The Buddha’s wisdom is the lamp which brightens our life.
If we practice his teachings, our daily life will dramatically change.
Last month, we presented an episode in the life of Anathapindika, who devoted himself to the construction of the temple called Jetavana-vihara in Shakyamuni Buddha's era. The story teaches us about the spirit of giving, which comes first among the Six Paramitas (six good deeds that bring us happiness).Giving means doing kind acts such as offering money or materials, showing consideration, doing acts of service, or speaking kind words. He who gives to another bestows on himself. If you practice kindness, then good results (happiness) will surely appear to you. Shakyamuni Buddha teaches us the importance of our mindset when we practice giving through these words: "A poor person’s one light outshines a millionaire’s 10,000." If a rich person with abundant wealth donates many lamps, that is a very precious thing. No matter how wealthy people are, if they do not have deep ties with Buddhism, it is not possible for them to donate for Buddhism. However, Shakyamuni Buddha also says that a poor person’s one light is precious. What does he mean by this? This month, we present to you the original story that this saying came from.

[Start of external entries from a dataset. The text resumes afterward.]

(** [E1] gives FOO = 1, [E2] gives nothing, [E2'] gives FOO = 2 and
    BAR = x: the caller gets FOO = 2 and BAR = x. *)
Lemma container_environment_merge_example :
  (fan_out [("E1", Examples.E1); ("E2", Examples.E2); ("E2'", Examples.E2')]
     None Examples.executor "container" "/sandbox" "/mapped" None 0).1
  = map Ready
      [Some {| variables := [Examples.variable "FOO" "1"] |};
       None;
       Some {| variables := [Examples.variable "FOO" "2";
                             Examples.variable "BAR" "x"] |}]
  /\ (HookManager.slavePreLaunchDockerEnvironmentDecorator
        [("E1", Examples.E1); ("E2", Examples.E2); ("E2'", Examples.E2')]
        None Examples.executor "container" "/sandbox" "/mapped" None
        Examples.start).1
     = Ready (<["FOO" := "2"]> (<["BAR" := "x"]> ∅)).
Proof.
  split; [reflexivity |].
  assert (Hnd : NoDup (LinkedHashMap.keys
                         [("E1", Examples.E1); ("E2", Examples.E2);
                          ("E2'", Examples.E2')]))
    by unique_keys.
  pose proof (container_environment_merge_last_wins
                [("E1", Examples.E1); ("E2", Examples.E2); ("E2'", Examples.E2')]
                None Examples.executor "container" "/sandbox" "/mapped" None
                Examples.start
                [Some {| variables := [Examples.variable "FOO" "1"] |};
                 None;
                 Some {| variables := [Examples.variable "FOO" "2";
                                       Examples.variable "BAR" "x"] |}]
                Hnd eq_refl) as Hthm.
  destruct (HookManager.slavePreLaunchDockerEnvironmentDecorator _ _ _ _ _ _ _ _)
    as [outcome st'].
  destruct Hthm as (_ & _ & environment & -> & -> & _).
  vm_compute. reflexivity.
Defined.

(** [E1] gives FOO = 1 and the call of [E3] fails: the caller gets a
    failure. *)
Lemma container_environment_failure_example :
  Failed "boom"
    ∈ (fan_out [("E1", Examples.E1); ("E3", Examples.E3)]
         None Examples.executor "container" "/sandbox" "/mapped" None 0).1
  /\ exists message,
       (HookManager.slavePreLaunchDockerEnvironmentDecorator
          [("E1", Examples.E1); ("E3", Examples.E3)]
          None Examples.executor "container" "/sandbox" "/mapped" None
          Examples.start).1
       = Failed message.
Proof.
  assert (Hin : Failed "boom"
                  ∈ (fan_out [("E1", Examples.E1); ("E3", Examples.E3)]
                       None Examples.executor "container" "/sandbox" "/mapped"
                       None 0).1)
    by (simpl; set_solver).
  split; [exact Hin |].
  assert (Hnd : NoDup (LinkedHashMap.keys
                         [("E1", Examples.E1); ("E3", Examples.E3)]))
    by unique_keys.
  exact (proj1 (container_environment_failure_fails_all
                  [("E1", Examples.E1); ("E3", Examples.E3)]
                  None Examples.executor "container" "/sandbox" "/mapped" None
                  Examples.start "boom" Hnd Hin)).
Defined.

(** The hook module a is loaded; loading it again fails. *)
Lemma loading_a_loaded_name_example :
  LinkedHashMap.contains [("a", Examples.E1)] "a" = true
  /\ HookManager.initialize Examples.modules "a" [("a", Examples.E1)]
     = (TryError "Hook module 'a' already loaded", [("a", Examples.E1)]).
Proof.
  split; [reflexivity |].
  exact (proj1 (proj2 (loading_a_loaded_name_fails Examples.modules
                         [("a", Examples.E1)] "a" eq_refl)
                  (or_introl eq_refl))).
Defined.

(** [initialize] with the empty string fails and loads nothing. *)
Lemma initialize_with_an_empty_name_example :
  ModuleManager.contains Examples.modules "" = false
  /\ HookManager.initialize Examples.modules "" []
     = (TryError "No hook module named '' available", []).
Proof.
  split; [reflexivity |].
  destruct (initialize_with_an_empty_name Examples.modules [] eq_refl)
    as (_ & _ & _ & Hempty).
  exact (Hempty eq_refl "" (or_introl eq_refl)).
Defined.

(** [initialize] with a, bad and c, the hook module bad being unknown:
    a is loaded, bad and c are not, and the error says there is no such
    module. *)
Lemma initialize_a_bad_c :
  HookManager.initialize Examples.modules "a,bad,c" []
  = (TryError "No hook module named 'bad' available", [("a", Examples.E1)]).
Proof.
  exact (proj2 (initialize_stops_at_first_failure Examples.modules "a,bad,c" [])
           "a" "bad" "c" Examples.E1
           eq_refl eq_refl eq_refl eq_refl eq_refl eq_refl
           ltac:(discriminate) eq_refl).
Defined.

(** The claim C5 as it stands fails: with the names a and a, the second
    one fails, and the failing name is loaded after the call. *)
Lemma initialize_failing_name_is_loaded :
  split "a,a" "," = ["a"; "a"]
  /\ (HookManager.initialize Examples.modules "a,a" []).1
     = TryError "Hook module 'a' already loaded"
  /\ LinkedHashMap.contains
       (HookManager.initialize Examples.modules "a,a" []).2 "a"
     = true.
Proof. repeat split. Qed.

(** The claim C10 as it stands fails for a comma at the end: the names
    before the empty one come first.  With a, a and the empty name the
    call fails at the second a, and not for a module that is missing;
    with a and the empty name on an empty registry, a is loaded by the
    call. *)
Lemma initialize_trailing_comma_loads_and_fails_earlier :
  ModuleManager.contains Examples.modules "" = false
  /\ HookManager.initialize Examples.modules "a,a," []
     = (TryError "Hook module 'a' already loaded", [("a", Examples.E1)])
  /\ HookManager.initialize Examples.modules "a," []
     = (TryError "No hook module named '' available", [("a", Examples.E1)]).
Proof. repeat split. Qed.

(** The hook module a is loaded behind c and unloaded again: the
    registry is the one with c alone. *)
Lemma load_then_unload_example :
  HookManager.initialize Examples.modules "a" [("c", Examples.E2)]
  = (TrySome nothing, [("c", Examples.E2); ("a", Examples.E1)])
  /\ HookManager.unload "a" [("c", Examples.E2); ("a", Examples.E1)]
     = (TrySome nothing, [("c", Examples.E2)]).
Proof.
  pose proof (load_then_unload_restores Examples.modules
                [("c", Examples.E2)] "a" Examples.E1
                eq_refl eq_refl eq_refl eq_refl) as Hthm.
  vm_compute in Hthm. destruct Hthm as (_ & _ & Hunload).
  split; [reflexivity | exact Hunload].
Defined.

(** The hook module a stands in front of c; unloaded and loaded again
    it stands behind c. *)
Lemma unload_then_load_example :
  LinkedHashMap.keys
    (HookManager.initialize Examples.modules "a"
       (HookManager.unload "a"
          [("a", Examples.E1); ("c", Examples.E2)]).2).2
  = ["c"; "a"].
Proof.
  pose proof (unload_then_load_goes_last Examples.modules
                [("a", Examples.E1); ("c", Examples.E2)] "a" Examples.E1
                eq_refl eq_refl eq_refl eq_refl) as Hthm.
  vm_compute in Hthm. destruct Hthm as (_ & _ & Hkeys & _).
  exact Hkeys.
Defined.
(** X1.  [getPath].  For a member of a valid chart [getPath] returns the
    chain of its managers: as many objects as the member's level plus one,
    the root first and the member last, the object in position [k] at
    level [k] and the manager of the object after it.  For an id that is
    neither in [employees] nor a name every object inherits the path is
    empty; for an inherited name, [constructor] say, it is the inherited
    value alone, which is no employee. *)
Theorem getPath_spec (s : OrgChart) (i : string) :
  valid s ->
  (forall x, dict_get (employees s) i = Some x ->
     exists p,
       getPath i s = Some (Found <$> p) /\
       length p = S (level (mem s !!! x)) /\
       head p = root s /\ last p = Some x /\
       (forall k a, p !! k = Some a -> member s a /\ level (mem s !!! a) = k) /\
       (forall k a b, p !! k = Some a -> p !! S k = Some b ->
                      manager (mem s !!! b) = Some a)) /\
  (unknown_id s i -> getPath i s = Some []) /\
  (builtin_name s i ->
     exists b, employees_get s i = Other b /\ getPath i s = Some [Other b]).
Proof.
  intros [t Hv]. split; [|split].
  - intros x Hx.
    pose proof (proj1 (dict_ok_get _ _ _ _ _ (valid_dict _ _ Hv)) Hx) as [Hin _].
    pose proof (level_lt_height _ _ _ _ (valid_levels _ _ Hv) Hin) as Hlt.
    pose proof (height_le_heap _ _ _ (valid_links _ _ Hv) (valid_nodup _ _ Hv)) as Hh.
    destruct (getPath_from_chain (mem s) t (valid_links _ _ Hv) (valid_levels _ _ Hv)
                (level (mem s !!! x)) x Hin eq_refl (recursion_limit (mem s)) [])
      as (p & Hrun & Hlen & Hlast & Hhead & Hlv & Hch).
    { unfold recursion_limit. simpl in Hlt. lia. }
    rewrite app_nil_r in Hrun. exists p. unfold getPath.
    rewrite (employees_get_Found _ _ _ Hx), Hrun.
    split; [done|]. split; [done|]. split; [by rewrite (valid_root _ _ Hv)|].
    split; [done|]. split; [|done].
    intros k a Hk. destruct (Hlv k a Hk) as [Ha Hl]. split; [|done].
    by apply (valid_member s t).
  - intros Hun. unfold getPath.
    by rewrite (proj2 (employees_get_valid_Falsy s t i Hv) Hun).
  - intros Hb. destruct (proj2 (employees_get_valid_Other s t i Hv) Hb) as [b Hget].
    exists b. split; [done|]. unfold getPath. by rewrite Hget.
Qed.

Lemma getPath_spec_witness :
  valid chart3 /\
  (exists p,
     getPath "u2" chart3 = Some (Found <$> p) /\
     length p = S (level (mem chart3 !!! 2)) /\
     head p = root chart3 /\ last p = Some 2 /\
     (forall k a, p !! k = Some a -> member chart3 a /\ level (mem chart3 !!! a) = k) /\
     (forall k a b, p !! k = Some a -> p !! S k = Some b ->
                    manager (mem chart3 !!! b) = Some a)) /\
  getPath "u7" chart3 = Some [] /\
  (exists b, employees_get chart3 "constructor" = Other b /\
             getPath "constructor" chart3 = Some [Other b]).
Proof.
  pose proof (getPath_spec chart3 "u2" valid_chart3) as (H1 & _ & _).
  pose proof (getPath_spec chart3 "u7" valid_chart3) as (_ & H2 & _).
  pose proof (getPath_spec chart3 "constructor" valid_chart3) as (_ & _ & H3).
  split; [exact valid_chart3|].
  assert (dict_get (employees chart3) "u2" = Some 2) as H by (vm_compute; reflexivity).
  split; [exact (H1 2 H)|]. split.
  - apply H2. split; [vm_compute; reflexivity|]. apply (bool_decide_unpack _). vm_compute. exact I.
  - apply H3. split; [vm_compute; reflexivity|]. apply (bool_decide_unpack _). vm_compute. exact I.
Defined.

(** ** Loading a document and exporting it again *)

(** X2.  [_loadSnapshot] then [_prepareForExport].  Whatever document is
    loaded, into whatever chart, exporting gives the same document back:
    ids, fields and levels are taken over as they stand, also when the
    levels do not fit the nesting or an id occurs twice. *)
Theorem load_then_export (doc : portable) (s0 : OrgChart) :
  _prepareForExport (_loadSnapshot doc s0) = Some doc /\
  history (_loadSnapshot doc s0) = history s0 /\
  future (_loadSnapshot doc s0) = future s0.
Proof.
  exact (loadSnapshot_export doc s0).
Qed.

(** ** [undo] and [redo] on the two stacks *)

(** X3.  [undo] and [redo].  With fewer than two snapshots [undo] does
    nothing, and so does [redo] with an empty [future].  Otherwise [undo]
    moves the top snapshot [c] to [future] and shows the snapshot [p]
    below it; a [redo] right after moves [c] back and shows [c]: the
    stacks are as before the [undo], and the chart is the one of the top
    snapshot.  [redo] followed by [undo] restores the stacks too. *)
Theorem undo_redo_laws (s : OrgChart) :
  (length (history s) < 2 -> undo s = (false, s)) /\
  (future s = [] -> redo s = (false, s)) /\
  (forall l p c, history s = l ++ [p; c] ->
     exists s1 s2,
       undo s = (true, s1) /\ _serializeOrg s1 = Some p /\
       history s1 = l ++ [p] /\ future s1 = future s ++ [c] /\
       redo s1 = (true, s2) /\ _serializeOrg s2 = Some c /\
       history s2 = history s /\ future s2 = future s) /\
  (forall f c l p, future s = f ++ [c] -> history s = l ++ [p] ->
     exists s1 s2,
       redo s = (true, s1) /\ _serializeOrg s1 = Some c /\
       history s1 = history s ++ [c] /\ future s1 = f /\
       undo s1 = (true, s2) /\ _serializeOrg s2 = Some p /\
       history s2 = history s /\ future s2 = future s).
Proof.
  split; [|split; [|split]].
  - intros Hlt. unfold undo. apply Nat.ltb_lt in Hlt. by rewrite Hlt.
  - apply redo_nothing.
  - intros l p c Hh. rewrite (undo_two s l p c Hh).
    set (s0 := set_future (future s ++ [c]) (set_history (l ++ [p]) s)).
    destruct (loadSnapshot_export p s0) as (Hp & Hh1 & Hf1).
    set (s1 := _loadSnapshot p s0) in *.
    assert (future s1 = future s ++ [c]) as Hf1' by (by rewrite Hf1).
    assert (history s1 = l ++ [p]) as Hh1' by (by rewrite Hh1).
    pose proof (redo_one s1 (future s) c Hf1') as Hredo.
    set (s0' := set_history (history s1 ++ [c]) (set_future (future s) s1)) in *.
    destruct (loadSnapshot_export c s0') as (Hc & Hh2 & Hf2).
    exists s1, (_loadSnapshot c s0').
    split; [done|]. split; [done|]. split; [done|]. split; [done|].
    split; [done|]. split; [done|]. split.
    + rewrite Hh2. simpl. rewrite Hh1', Hh. by rewrite <- (assoc (++)).
    + by rewrite Hf2.
  - intros f c l p Hf Hh. rewrite (redo_one s f c Hf).
    set (s0 := set_history (history s ++ [c]) (set_future f s)).
    destruct (loadSnapshot_export c s0) as (Hc & Hh1 & Hf1).
    set (s1 := _loadSnapshot c s0) in *.
    assert (history s1 = l ++ [p; c]) as Hh1'.
    { rewrite Hh1. simpl. rewrite Hh. by rewrite <- (assoc (++)). }
    pose proof (undo_two s1 l p c Hh1') as Hundo.
    set (s0' := set_future (future s1 ++ [c]) (set_history (l ++ [p]) s1)) in *.
    destruct (loadSnapshot_export p s0') as (Hp & Hh2 & Hf2).
    exists s1, (_loadSnapshot p s0').
    split; [done|]. split; [done|]. split; [by rewrite Hh1|].
    split; [by rewrite Hf1|]. split; [done|]. split; [done|]. split.
    + rewrite Hh2. simpl. by rewrite Hh.
    + rewrite Hf2. simpl. rewrite Hf1. simpl. by rewrite Hf.
Qed.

During Shakyamuni Buddha’s time, there was a beggar woman called Nanda. One day she suddenly felt the urge to go and listen to a sermon by Shakyamuni Buddha. She saw many people donating lamps and so she too thought she wanted to offer a lamp to the temple. She spent all of the next day walking around begging. With the small amount of money she got from some kind people, she then visited an oil shop. Nanda asked the shopkeeper, “Please give me oil for one lamp.” He looked at the money she had and frowned. “I can't give you anything for that little money.” Nanda's heart sank, but still she pleaded and pleaded with the shopkeeper to give her something. However, he wouldn’t accept her appeal. Then she remembered that someone once praised her for the beauty of her hair. She swiftly cut off her beautiful hair right then and there. “I will give you this hair. Would you please give me oil?” she pleaded. The puzzled shopkeeper said, “It is said that a woman's hair is the essence of her beauty. Why do you need the oil that much?” She answered, “I want to donate a lamp to Shakyamuni Buddha by all means.” Impressed at this, the shopkeeper finally gave Nanda oil for one light.
Nanda begged the shopkeeper, “Please sell me oil for this hair…”
That night Nanda’s light was shining brightly among the thousands of lights at the site of Shakyamuni Buddha’s lecture. The next morning one of Shakyamuni's disciples, Maudgalyayana, was putting out the lamps when he came across one lamp which would not go out. Surprised, he asked Shakyamuni Buddha about it. He answered, “Indeed. That lamp was donated by a poor woman called Nanda. You completely lack the power to extinguish it. Even if all the water of the ocean was poured upon it, that lamp would keep on shining. Why is this? That is because it was given out of a precious will that is vaster than an ocean. It was donated out of a sincere wish to light the darkness of all people’s minds.”The saying “A poor person’s one light outshines a millionaire’s 10,000” teaches us that what is most important when we practice giving is what's in our hearts.